Las angostas calles de la «mellah» (judería) de Marrakech, un barrio pobre, de profusión de casas de adobe en las que viven cientos de marroquíes, están llenas de escombros. Sus paredes no resistieron el terremoto del pasado viernes y ahora sus habitantes se ven forzados a dormir en la calle. «Le ha tocado a la gente más humilde, aquí y en el Atlas».
Abdelali Shouli, un veterano guía de Marrakech, resume así lo ocurrido en la «mellah», un barrio encajado en la medina (ciudad antigua) y de fisionomía diferente. Fundado en 1537, en él vivían miles de judíos en los años 60 (se calcula que 35.000 en todo Marrakech), pero con la creación del Estado de Israel comenzaron a irse y ahora quedan solo 3.000 en todo el país.

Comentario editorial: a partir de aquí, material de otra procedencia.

(** After a newline the same block gives the Record of the scenario. *)
Example add_gold_after_newline :
  Convert.parse_markdown_log_file Samples.effects_log
  = [Convert.markdown_entry "add_gold" "Grants gold." ["country"; "province"] []].
Proof. vm_compute. reflexivity. Qed.

(** * Search by scope *)

(** [DataSearcher.search_by_scopes] reads [supported_scopes] and compares
    up to letter case, the kind too. *)
Lemma search_by_scopes_spec (self : DataSearcher.t) (scope : string)
  (entry_type : option string) (r : entry) :
  In r (DataSearcher.search_by_scopes self scope entry_type)
  <-> In r (DataSearcher.all_data self)
      /\ (exists s, In s (default [] (supported_scopes r))
                    /\ Py.lower s = Py.lower scope)
      /\ (forall ty, entry_type = Some ty -> Py.lower (type r) = Py.lower ty).
Proof.
  unfold DataSearcher.search_by_scopes.
  rewrite filter_In, andb_true_iff, existsb_exists.
  split; intros (Hin & (s & Hs & Heq) & Hty); (split; [exact Hin |]); split.
  - exists s. split; [exact Hs | by apply String.eqb_eq].
  - intros ty ->. by apply String.eqb_eq.
  - exists s. split; [exact Hs | by apply String.eqb_eq].
  - destruct entry_type as [ty |]; [| reflexivity].
    apply String.eqb_eq. by apply Hty.
Qed.

(** [DataHandler.get_data_by_scope] reads the key [scopes]: it finds
    nothing among Records that do not carry that key. *)
Lemma get_data_by_scope_without_scopes (self : DataHandler.t) (scope : string)
  (limit : Z) :
  Forall (fun e => scopes e = None) (DataHandler.all_data self) ->
  DataHandler.get_data_by_scope self scope limit = [].
Proof.
  unfold DataHandler.get_data_by_scope. intros Hnone.
  replace (List.filter _ _) with (@nil entry).
  - unfold Py.slice_to. destruct (limit <? 0)%Z; by rewrite take_nil.
  - symmetry. induction Hnone as [| e l He _ IH]; [reflexivity |].
    cbn [List.filter]. by rewrite He, IH.
Qed.
Lemma all_bytes_complete b : is_uchar b -> In b all_bytes.
Proof.
  intros [Hlo Hhi]. unfold all_bytes. apply in_map_iff.
  exists (Z.to_nat b). split; [lia|].
  apply in_seq. unfold UCHAR_MODULUS in Hhi. lia.
Qed.

Lemma transform_byte_table_checked :
  forallb (fun b => transform_byte b =? uppercase_spec b) all_bytes = true.
Proof. vm_compute. reflexivity. Qed.

Lemma transform_byte_spec b : is_uchar b -> transform_byte b = uppercase_spec b.
Proof.
  intros Hb. pose proof transform_byte_table_checked as H.
  rewrite forallb_forall in H.
  apply Z.eqb_eq, H, all_bytes_complete, Hb.
Qed.

Lemma in_a_z_checked :
  forallb (fun b => match assoc_byte lower_alphabet upper_alphabet b with
                    | Some u => (code "a" <=? b) && (b <=? code "z") && (u =? b - 32)
                                && (code "A" <=? u) && (u <=? code "Z")
                    | None => negb ((code "a" <=? b) && (b <=? code "z"))
                    end) all_bytes = true.
Proof. vm_compute. reflexivity. Qed.

Lemma uppercase_spec_letter b :
  is_uchar b -> in_a_z b ->
  exists u, assoc_byte lower_alphabet upper_alphabet b = Some u /\
            uppercase_spec b = u /\ code "A" <= u <= code "Z" /\ u - code "A" = b - code "a".
Proof.
  intros Hb Hr. pose proof in_a_z_checked as H.
  rewrite forallb_forall in H. specialize (H b (all_bytes_complete b Hb)).
  unfold uppercase_spec, in_a_z in *.
  destruct (assoc_byte lower_alphabet upper_alphabet b) as [u|].
  - exists u. change (code "A") with 65 in *. change (code "a") with 97 in *.
    change (code "Z") with 90 in *. change (code "z") with 122 in *.
    repeat (apply andb_prop in H; destruct H as [H ?]).
    repeat split; lia.
  - apply negb_true_iff in H. apply andb_false_iff in H. lia.
Qed.

Lemma uppercase_spec_other b : is_uchar b -> ~ in_a_z b -> uppercase_spec b = b.
Proof.
  intros Hb Hr. pose proof in_a_z_checked as H.
  rewrite forallb_forall in H. specialize (H b (all_bytes_complete b Hb)).
  unfold uppercase_spec, in_a_z in *.
  destruct (assoc_byte lower_alphabet upper_alphabet b) as [u|]; [|reflexivity].
  exfalso. apply Hr.
  repeat (apply andb_prop in H; destruct H as [H ?]). lia.
Qed.

(** Loop invariant of [to_uppercase]: after the indices [i .. i+k-1] have been
    visited, exactly those cells hold the transformed byte. *)
Lemma to_uppercase_from_spec k : forall i buf,
  (i + k <= length buf)%nat ->
  exists out, to_uppercase_from k i buf = Some out /\
    length out = length buf /\
    forall j, out !! j =
      if decide (i <= j < i + k)%nat then transform_byte <$> buf !! j else buf !! j.
Proof.
  induction k as [|k IH]; intros i buf Hlen; simpl.
  - exists buf. repeat split. intros j. case_decide; [lia|reflexivity].
  - destruct (lookup_lt_is_Some_2 buf i) as [b Hb]; [lia|].
    rewrite Hb.
    destruct (IH (S i) (<[i := transform_byte b]> buf)) as (out & Hrun & Hl & Hout).
    { rewrite length_insert. lia. }
    exists out. split; [exact Hrun|]. split.
    { rewrite Hl. apply length_insert. }
    intros j. rewrite Hout.
    destruct (decide (j = i)) as [->|Hne].
    + rewrite list_lookup_insert_eq by lia. rewrite Hb.
      repeat case_decide; try lia; reflexivity.
    + rewrite list_lookup_insert_ne by congruence.
      repeat case_decide; try lia; reflexivity.
Qed.

(** C2.  For every buffer of bytes and every count [n] of bytes read (at most
    the size of the buffer), [to_uppercase] returns a buffer of the same length
    in which, position by position, a byte at an index below [n] lying in
    'a'..'z' has become its upper-case counterpart (the letter at the same rank
    of the upper-case alphabet), every other byte below [n] is unchanged and
    every byte at index [n] or above is unchanged; and on a one-byte buffer
    the function agrees with the specification for each of the 256 byte
    values. *)
Theorem to_uppercase_correct (buf : list Z) (n : Z) :
  Forall is_uchar buf -> 0 <= n <= Z.of_nat (length buf) ->
  exists out, to_uppercase buf n = Some out /\
    length out = length buf /\
    (forall i b, buf !! i = Some b -> Z.of_nat i < n -> in_a_z b ->
       exists u, assoc_byte lower_alphabet upper_alphabet b = Some u /\
                 out !! i = Some u /\ code "A" <= u <= code "Z" /\
                 u - code "A" = b - code "a") /\
    (forall i b, buf !! i = Some b -> Z.of_nat i < n -> ~ in_a_z b ->
       out !! i = Some b) /\
    (forall i, n <= Z.of_nat i -> out !! i = buf !! i) /\
    Forall (fun b => to_uppercase [b] 1 = Some [uppercase_spec b]) all_bytes.
Proof.
  intros Hbytes Hn. unfold to_uppercase.
  destruct (to_uppercase_from_spec (Z.to_nat n) 0 buf) as (out & Hrun & Hl & Hout); [lia|].
  exists out. split; [exact Hrun|]. split; [exact Hl|].
  assert (Hin : forall i b, buf !! i = Some b -> is_uchar b).
  { intros i b Hb. rewrite Forall_forall in Hbytes. apply Hbytes.
    apply list_elem_of_lookup. eauto. }
  repeat split.
  - intros i b Hb Hi Hr.
    destruct (uppercase_spec_letter b (Hin _ _ Hb) Hr) as (u & Hu & Hspec & Hrange & Hrank).
    exists u. split; [exact Hu|]. split; [|split; assumption].
    rewrite Hout, Hb. case_decide; [|lia]. simpl.
    rewrite transform_byte_spec by eauto. congruence.
  - intros i b Hb Hi Hr. rewrite Hout, Hb. case_decide; [|lia]. simpl.
    rewrite transform_byte_spec by eauto.
    rewrite uppercase_spec_other by eauto. reflexivity.
  - intros i Hi. rewrite Hout. case_decide; [lia|reflexivity].
  - apply Forall_forall. intros b Hb. apply list_elem_of_In in Hb.
    apply in_map_iff in Hb. destruct Hb as (k & <- & Hk). apply in_seq in Hk.
    assert (Hu : is_uchar (Z.of_nat k)) by (unfold is_uchar, UCHAR_MODULUS; lia).
    simpl. f_equal. f_equal. apply transform_byte_spec, Hu.
Qed.

Lemma to_uppercase_correct_witness :
  exists out, to_uppercase [104; 105; 33; 122; 97] 3 = Some out /\
              out = [72; 73; 33; 122; 97].
Proof.
  destruct (to_uppercase_correct [104; 105; 33; 122; 97] 3) as (out & Hrun & _).
  - repeat constructor; unfold UCHAR_MODULUS; lia.
  - simpl. lia.
  - exists out. split; [exact Hrun|].
    vm_compute in Hrun. congruence.
Defined.

End Transform.

(** ** The kernel as the handler sees it

    The system calls are the program's environment.  What the kernel answers
    to the successive [recv] and [send] calls on one connection is given by
    two scripts; a call that finds its script empty blocks. *)
Module Kernel.
Import CTypes.

Definition EINTR : Z := 4.
Definition EPIPE : Z := 32.
Definition ECONNRESET : Z := 104.
Definition SIGPIPE : Z := 13.

(** Signal dispositions of the process, as set by [signal]. *)
Inductive disposition := SIG_DFL | SIG_IGN.
Definition dispositions := Z -> disposition.
Definition default_dispositions : dispositions := fun _ => SIG_DFL.
Definition signal (signum : Z) (h : disposition) (d : dispositions) : dispositions :=
  fun s => if s =? signum then h else d s.

(** What happens at one [send]: the socket buffer takes up to [cap] bytes;
    the call fails with an error number; or the peer has closed the
    connection, which raises SIGPIPE in the caller. *)
Inductive tx_event :=
| TxRoom (cap : nat)
| TxErr (errno : Z)
| TxPipe.
(** An accepted model goes on to the request builder. *)
Lemma Moderations_proceeds request w :
  ~ (V2_Model (Convert request) <> "" /\ V2_Model (Convert request) ∉ validModels) ->
  exists more,
    calls (Moderations request w).2
    = (calls w ++
       NewRequestCall MethodPost
         (fullURL "/moderations" (V2_Model (Convert request))) request
       :: more)%list.
Proof.
  intros Hok. rewrite <- guard_spec in Hok. apply not_true_is_false in Hok.
  unfold Moderations. rewrite Hok.
  set (url := fullURL _ _).
  destruct (newRequest MethodPost url request) as [req [e|]].
  - exists []. done.
  - exists [SendCall req].
    destruct (sendRequest req _ _) as [[resp e] st']; cbn [snd calls record_call].
    by rewrite <- app_assoc.
Qed.

(** A model the guard accepts: a build error ends the call with the zero
    response and that error, in the world as it was. *)
Lemma Moderations_not_built request w req e :
  ~ (V2_Model (Convert request) <> "" /\ V2_Model (Convert request) ∉ validModels) ->
  newRequest MethodPost
    (fullURL "/moderations" (V2_Model (Convert request))) request
    = (req, Some e) ->
  Moderations request w
  = ((zeroModerationResponse, Some e),
     {| world := world w;
        calls := (calls w ++
                  [NewRequestCall MethodPost
                     (fullURL "/moderations" (V2_Model (Convert request)))
                     request])%list |}).
Proof.
  intros Hok Hn. rewrite <- guard_spec in Hok. apply not_true_is_false in Hok.
  unfold Moderations. by rewrite Hok, Hn.
Qed.

(** A model the guard accepts: a request that builds is handed to
    [sendRequest] with the zero response, in the world as it was; the call
    returns the response and the error [sendRequest] gave and leaves the
    world it left. *)
Lemma Moderations_sent request w req response err st' :
  ~ (V2_Model (Convert request) <> "" /\ V2_Model (Convert request) ∉ validModels) ->
  newRequest MethodPost
    (fullURL "/moderations" (V2_Model (Convert request))) request
    = (req, None) ->
  sendRequest req zeroModerationResponse (world w) = ((response, err), st') ->
  Moderations request w
  = ((response, err),
     {| world := st';
        calls := (calls w ++
                  [NewRequestCall MethodPost
                     (fullURL "/moderations" (V2_Model (Convert request)))
                     request;
                   SendCall req])%list |}).
Proof.
  intros Hok Hn Hs. rewrite <- guard_spec in Hok. apply not_true_is_false in Hok.
  unfold Moderations. rewrite Hok, Hn. cbn [record_call world calls].
  by rewrite Hs, <- app_assoc.
Qed.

La «mellah» no es igual que el resto de la parte antigua de Marrakech. Sus casas tienen balcones, frente a los muros casi sin ventanas del resto de la medina musulmana, y hoy muchos están en peligro de colapso. Esto empujó a sus habitantes a salir del barrio. Ahora, en los soportales de la plaza de la Herrería, limítrofe con la judería, a la que se accede por pequeñas puertas que los judíos cerraban en el «shabbat», se amontonan familias enteras sobre mantas. Duermen, comen y se lavan en la plaza, no pueden regresar a sus casas.
Si no están derrumbadas, tienen al menos grietas que hacen temer la caída. Entre ellos está Youssef Belgharabya, un joven de 23 años con sombrero de paja y sonrisa fácil. Se dedica, cuenta a EFE, a vender pan y hacer malabares en la famosa plaza central de Marrakech. Su casa está completamente destruida. Youssef recorre con EFE sus calles hasta llegar a ella. Nada más entrar, todo son piedras de adobe en el suelo, en un espacio al aire libre del que sale una escalera que da a una primera planta, en pie como por milagro. Allí estaba, con su madre y hermano, cuando pasadas las once de la noche llegó el terremoto.
«Empecé a escuchar muchos gritos y luego no podía ver ni respirar por el polvo. Nos quedamos 20 segundos así, sin ver nada, y luego salimos. En el camino, sacamos a una mujer mayor de unos escombros», recuerda. En la judería, algunos, como la familia de Youssef, tienen las casas en propiedad, pero la mayoría están alquilados o las ocupan, indica este joven junto a su habitación, donde tiene guardado el monociclo con el que se gana la vida cada noche. Desde muy niño -no recuerda la edad-, acompañaba a los saltimbanquis de la plaza de Jemaa al Fna, y ahora protagoniza un espectáculo él solo. Luego se va a dormir a la calle, pero afirma que las autoridades les quieren echar de la plaza y llevar a un parque ante la celebración, a partir del 8 de octubre, de la cumbre del FMI.
En los últimos años, la «mellah» experimenta una ligera remontada, gracias a los «riads» (hoteles en pequeños palacios) rehabilitados y a las visitas cada vez más frecuentes de grupos de judíos provenientes de Israel. Tiene hasta una sinagoga en funcionamiento, también afectada por el seísmo. Cerca de ella está Mohamed Bichra, que poseía una casa familiar en la frontera de la «mellah», pegada a los muros del Palacio Bahía que se erige en uno de sus límites.
Hoy solo quedan uno escombros que sepultaron un coche. Una grúa retira el vehículo de entre las rocas y Mohamed explica que nació en esa casa, pero vive en Casablanca y el viernes no había nadie. No sabe qué harán con ella, solo sabe que no tomarán esa decisión «ni hoy, ni mañana». De vuelta en los soportales, con Youssef, sus habitantes enseñan un gatito pelirrojo con pocos días de vida. Es un superviviente, dice el joven malabarista. Saliendo del barrio, recuerda, su madre escuchó un maullido y lo encontró junto a una gata muerta. Ahora, los desplazados cuidan de él. Le van dando leche en una botella de plástico en su campamento improvisado.